:: Work instruction ::
Search the records that follow and extract every line containing the string "PoolInvariant".

§ §

Lemma UploadPage_public_mode_witness :
  ∃ w', UploadPage Sample.env Sample.mime None [1; 0]%nat
          (RefS3.world Sample.store)
        = (Ok (public_fileUrl Sample.env Sample.mime
               <$> [describe (RefS3.to_item (Sample.object "test/a.png"));
                    describe (RefS3.to_item (Sample.object "test/c.pdf"))]), w').
Proof.
  refine (let '(ex_intro _ w' (conj Hpage _)) :=
            proj1 (@UploadPage_public_mode RefS3.t RefS3.sdk Sample.env
                     Sample.mime None [1; 0]%nat (RefS3.world Sample.store) _
                     [describe (RefS3.to_item (Sample.object "test/a.png"));
                      describe (RefS3.to_item (Sample.object "test/c.pdf"))]
                     _ _) in
          ex_intro _ w' Hpage); vm_compute; reflexivity.
Defined.

Section PoolInvariant.
Context {P : Type} `{S3Sdk P}.
Variable env : Env.
Variable lookup : string → option string.
Variable unhide : option string.

(** A relation between a file and the promise at its index that the
    resumption of a callback keeps is kept by every completion. *)
Variable R : Descriptor.t → Promise → Prop.
Hypothesis R_settle :
  ∀ file f mimeType command expiresIn answer,
    R file (Pending f mimeType command expiresIn) →
    R file (settle f mimeType answer).

Lemma complete_invariant (files : list Descriptor.t) (st : Joining) (j : nat) :
  Forall2 R files st.1.1 → Forall2 R files (complete env st j).1.1.
Proof.
  destruct st as [[pool rejection] w]. intros Hall. simpl in Hall.
  destruct (pool !! j) as [[f mimeType command expiresIn|v|e]|] eqn:Hp;
    try (rewrite complete_other; [exact Hall |]; intros p' ?; by simplify_eq).
  rewrite (complete_pending _ _ _ _ _ _ _ _ _ Hp).
  destruct (Forall2_lookup_r _ _ _ _ _ Hall Hp) as (file & Hfile & Hfor).
  destruct (s3_getSignedUrl _ _ _ _) as [answer p']. simpl.
  rewrite <- (list_insert_id files j file Hfile).
  apply Forall2_insert; [exact Hall |]. by eapply R_settle.
Qed.

Lemma foldl_complete_invariant (files : list Descriptor.t) (l : list nat)
    (st : Joining) :
  Forall2 R files st.1.1 → Forall2 R files (foldl (complete env) st l).1.1.
Proof.
  revert st. induction l as [|j l IH]; intros st Hall; [done |].
  cbn [foldl]. by apply IH, complete_invariant.
Qed.

Lemma omap_fulfilled_invariant (files : list Descriptor.t)
    (pool : list Promise) :
  Forall2 R files pool →
  Forall (λ p, is_pending p = false) pool →
  Forall (λ p, is_rejected p = false) pool →
  Forall2 (λ file r, R file (Fulfilled r)) files (omap fulfilled_value pool).
Proof.
  induction 1 as [|file p files pool Hfor Hall IH]; [constructor |].
  intros [Hpending Hpendings]%Forall_cons [Hrejected Hrejecteds]%Forall_cons.
  destruct p as [| value |]; try done.
  simpl. constructor; [exact Hfor | by apply IH].
Qed.

(** What [Promise.all] fulfils with keeps the relation, file by file. *)
Lemma promise_all_invariant (schedule : list nat) (files : list Descriptor.t)
    (pool : list Promise) (w w' : World P) (fileUrls : list FileUrl.t) :
  Forall2 R files pool →
  Forall (λ p, is_rejected p = false) pool →
  promise_all env schedule pool w = (Ok fileUrls, w') →
  Forall2 (λ file r, R file (Fulfilled r)) files fileUrls.
Proof.
  intros Hall Hrejected. unfold promise_all, run_schedule.
  set (l := schedule ++ seq 0 (length pool)).
  pose proof (foldl_complete_invariant files l (pool, None, w) Hall) as Hfor.
  pose proof (foldl_complete_rejection env l (pool, None, w) (λ _, Hrejected))
    as Hrej.
  pose proof (foldl_complete_length env l (pool, None, w)) as Hlen.
  pose proof (foldl_complete_settles env l (pool, None, w)) as Hsettles.
  destruct (foldl (complete env) (pool, None, w) l) as [[pool' rejection] w1].
  simpl in *. destruct rejection as [e|]; [discriminate |].
  intros [= <- <-].
  apply omap_fulfilled_invariant; [exact Hfor | | by apply Hrej].
  apply Forall_lookup. intros j p Hp. apply (Hsettles j p); [| exact Hp].
  apply elem_of_app. right. apply elem_of_seq.
  apply lookup_lt_Some in Hp. lia.
Qed.
End PoolInvariant.

Section Metadata.
Context {P : Type} `{S3Sdk P}.
Variable env : Env.
Variable lookup : string → option string.
Variable unhide : option string.

Lemma settle_meta file f mimeType command expiresIn answer :
  promise_meta lookup file (Pending f mimeType command expiresIn) →
  promise_meta lookup file (settle f mimeType answer).
Proof.
  intros [-> ->]. destruct answer as [e|url]; simpl; [done |].
  by repeat split.
Qed.

Lemma map_start_meta (files : list Descriptor.t) (w : World P) :
  ∀ pool w', map_start env lookup unhide files w = (Ok pool, w') →
             Forall2 (promise_meta lookup) files pool.
Proof.
  revert w. induction files as [|file files IH]; intros w pool w' Hrun.
  - injection Hrun as <- _. constructor.
  - simpl in Hrun.
    apply bind_ok_inv in Hrun as (p & w1 & Hstart & Hrun).
    apply bind_ok_inv in Hrun as (ps & w2 & Hrest & Hret).
    injection Hret as <- _. constructor; [| by eapply IH].
    unfold callback_start in Hstart. async_unfold. simpl in Hstart.
    destruct (is_on unhide); simpl in Hstart; injection Hstart as <- _;
      by repeat split.
Qed.
End Metadata.

(** X13.  Whatever the mode and the order in which the requests complete,
    [fileUrls] lists the files in listing order, and every entry carries
    the key, the size and the date of the listed file at its index, and
    the MIME type [lookup] gives for that key. *)
Theorem UploadPage_keeps_listing_fields
    {P : Type} `{S3Sdk P} (env : Env) (lookup : string → option string)
    (unhide : option string) (schedule : list nat) (w w1 w' : World P)
    (files : list Descriptor.t) (fileUrls : list FileUrl.t) :
  listFilesInS3Path env "teqhire-store-dev" "test" w = (Ok files, w1) →
  UploadPage env lookup unhide schedule w = (Ok fileUrls, w') →
  FileUrl.key <$> fileUrls = Descriptor.key <$> files
  ∧ FileUrl.size <$> fileUrls = Descriptor.size <$> files
  ∧ FileUrl.lastModified <$> fileUrls = Descriptor.lastModified <$> files
  ∧ FileUrl.mimeType <$> fileUrls = (λ file, Descriptor.key file ≫= lookup) <$> files.
Proof.
  intros Hlist Hpage. unfold UploadPage in Hpage.
  rewrite (bind_ok _ _ _ _ _ Hlist) in Hpage.
  apply bind_ok_inv in Hpage as ([] & w2 & _ & Hpage).
  destruct (map_start_run env lookup unhide files w2)
    as (pool & w3 & Hstart & _ & Hrejected).
  pose proof (map_start_meta env lookup unhide files w2 pool w3 Hstart) as Hmeta.
  rewrite (bind_ok _ _ _ _ _ Hstart) in Hpage.
  apply bind_ok_inv in Hpage as (urls & w4 & Hjoin & Hpage).
  apply bind_ok_inv in Hpage as ([] & w5 & _ & Hret).
  injection Hret as -> _.
  pose proof (promise_all_invariant env (promise_meta lookup)
                (settle_meta lookup) schedule files pool w3 w4 fileUrls
                Hmeta Hrejected Hjoin) as Hall.
  clear -Hall. induction Hall as [|file r files fileUrls Hr Hall IH].
  - done.
  - destruct Hr as (Hkey & Hsize & Hdate & Hmime).
    destruct IH as (IHkey & IHsize & IHdate & IHmime).
    repeat split; simpl; by f_equal.
Qed.

Lemma UploadPage_keeps_listing_fields_witness :
  ∃ fileUrls w',
    UploadPage Sample.env Sample.mime (Some "on") [1; 0]%nat
      (RefS3.world Sample.store) = (Ok fileUrls, w')
    ∧ FileUrl.key <$> fileUrls = [Some "test/a.png"; Some "test/c.pdf"]
    ∧ FileUrl.mimeType <$> fileUrls = [Some "image/png"; None].
Proof.
  eexists _, _. split; [vm_compute; reflexivity |].
  refine (let Hfields :=
            @UploadPage_keeps_listing_fields RefS3.t RefS3.sdk Sample.env
              Sample.mime (Some "on") [1; 0]%nat (RefS3.world Sample.store) _ _
              [describe (RefS3.to_item (Sample.object "test/a.png"));
               describe (RefS3.to_item (Sample.object "test/c.pdf"))]
              _ _ _ in
          conj (proj1 Hfields) (proj2 (proj2 (proj2 Hfields))));
    vm_compute; reflexivity.
Defined.

Section RejectionSource.
Context {P : Type} `{S3Sdk P}.
Variable env : Env.
Variable lookup : string → option string.
Variable unhide : option string.
Variable files : list Descriptor.t.

(** A recorded rejection is the provider's answer to the request of one of
    the listed files, and there is none outside signed mode. *)
Lemma complete_rejection_source (st : Joining) (j : nat) :
  Forall2 (promise_for env unhide) files st.1.1 →
  (∀ e, st.1.2 = Some e → is_on unhide = true ∧ rejected_by env files e) →
  ∀ e, (complete env st j).1.2 = Some e →
       is_on unhide = true ∧ rejected_by env files e.
Proof.
  destruct st as [[pool rejection] w]. intros Hall Hsource. simpl in Hall, Hsource.
  destruct (pool !! j) as [[f mimeType command expiresIn|v|e']|] eqn:Hp;
    try (rewrite complete_other; [exact Hsource |]; intros p' ?; by simplify_eq).
  rewrite (complete_pending _ _ _ _ _ _ _ _ _ Hp).
  destruct (Forall2_lookup_r _ _ _ _ _ Hall Hp) as (file & Hfile & Hfor).
  destruct Hfor as (-> & -> & -> & Hon).
  destruct (s3_getSignedUrl _ _ _ _) as [answer p'] eqn:Hsign. simpl.
  destruct rejection as [e0|]; [exact Hsource |].
  destruct answer as [e0|url]; [| discriminate].
  intros e [= <-]. split; [exact Hon |].
  exists file, (provider w), p'. split; [| exact Hsign].
  by eapply list_elem_of_lookup_2.
Qed.

Lemma foldl_complete_rejection_source (l : list nat) (st : Joining) :
  Forall2 (promise_for env unhide) files st.1.1 →
  (∀ e, st.1.2 = Some e → is_on unhide = true ∧ rejected_by env files e) →
  ∀ e, (foldl (complete env) st l).1.2 = Some e →
       is_on unhide = true ∧ rejected_by env files e.
Proof.
  revert st. induction l as [|j l IH]; intros st Hall Hsource; [exact Hsource |].
  cbn [foldl]. apply IH.
  - by apply complete_promise_for.
  - by apply complete_rejection_source.
Qed.
End RejectionSource.

(** X14.  After a successful listing, [UploadPage] can fail in signed mode
    only, and the error it throws is the provider's answer to one of its
    own [getSignedUrl] requests, for the key of a listed file and a
    lifetime of 10 seconds: it is passed on unchanged. *)
Theorem UploadPage_failure_source
    {P : Type} `{S3Sdk P} (env : Env) (lookup : string → option string)
    (unhide : option string) (schedule : list nat) (w w1 w' : World P)
    (files : list Descriptor.t) (e : Exn) :
  listFilesInS3Path env "teqhire-store-dev" "test" w = (Ok files, w1) →
  UploadPage env lookup unhide schedule w = (Throw e, w') →
  is_on unhide = true ∧ rejected_by env files e.
Proof.
  intros Hlist Hpage. unfold UploadPage in Hpage.
  rewrite (bind_ok _ _ _ _ _ Hlist) in Hpage.
  erewrite bind_ok in Hpage by reflexivity.
  set (w2 := mkWorld _ _ _ _) in Hpage.
  destruct (map_start_run env lookup unhide files w2)
    as (pool & w3 & Hstart & Hfor & _).
  rewrite (bind_ok _ _ _ _ _ Hstart) in Hpage.
  rewrite bind_run in Hpage. unfold promise_all, run_schedule in Hpage.
  pose proof (foldl_complete_rejection_source env unhide files
                (schedule ++ seq 0 (length pool)) (pool, None, w3) Hfor)
    as Hsource.
  destruct (foldl _ _ _) as [[pool' rejection] w4]. simpl in Hsource.
  destruct rejection as [e0|]; [| discriminate].
  injection Hpage as <- _. by apply Hsource.
Qed.

Lemma UploadPage_failure_source_witness :
  ∃ w', @UploadPage NoSigner.t NoSigner.sdk Sample.env Sample.mime (Some "on")
          [1; 0]%nat (NoSigner.world Sample.store)
        = (Throw NoSigner.refused, w')
        ∧ @rejected_by NoSigner.t NoSigner.sdk Sample.env
            [describe (RefS3.to_item (Sample.object "test/a.png"));
             describe (RefS3.to_item (Sample.object "test/c.pdf"))]
            NoSigner.refused.
Proof.
  eexists. split; [vm_compute; reflexivity |].
  refine (proj2 (@UploadPage_failure_source NoSigner.t NoSigner.sdk Sample.env
                   Sample.mime (Some "on") [1; 0]%nat
                   (NoSigner.world Sample.store) _ _
                   [describe (RefS3.to_item (Sample.object "test/a.png"));
                    describe (RefS3.to_item (Sample.object "test/c.pdf"))]
                   _ _ _)); vm_compute; reflexivity.
Defined.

§ §

:: Task output ::
Section PoolInvariant.
End PoolInvariant.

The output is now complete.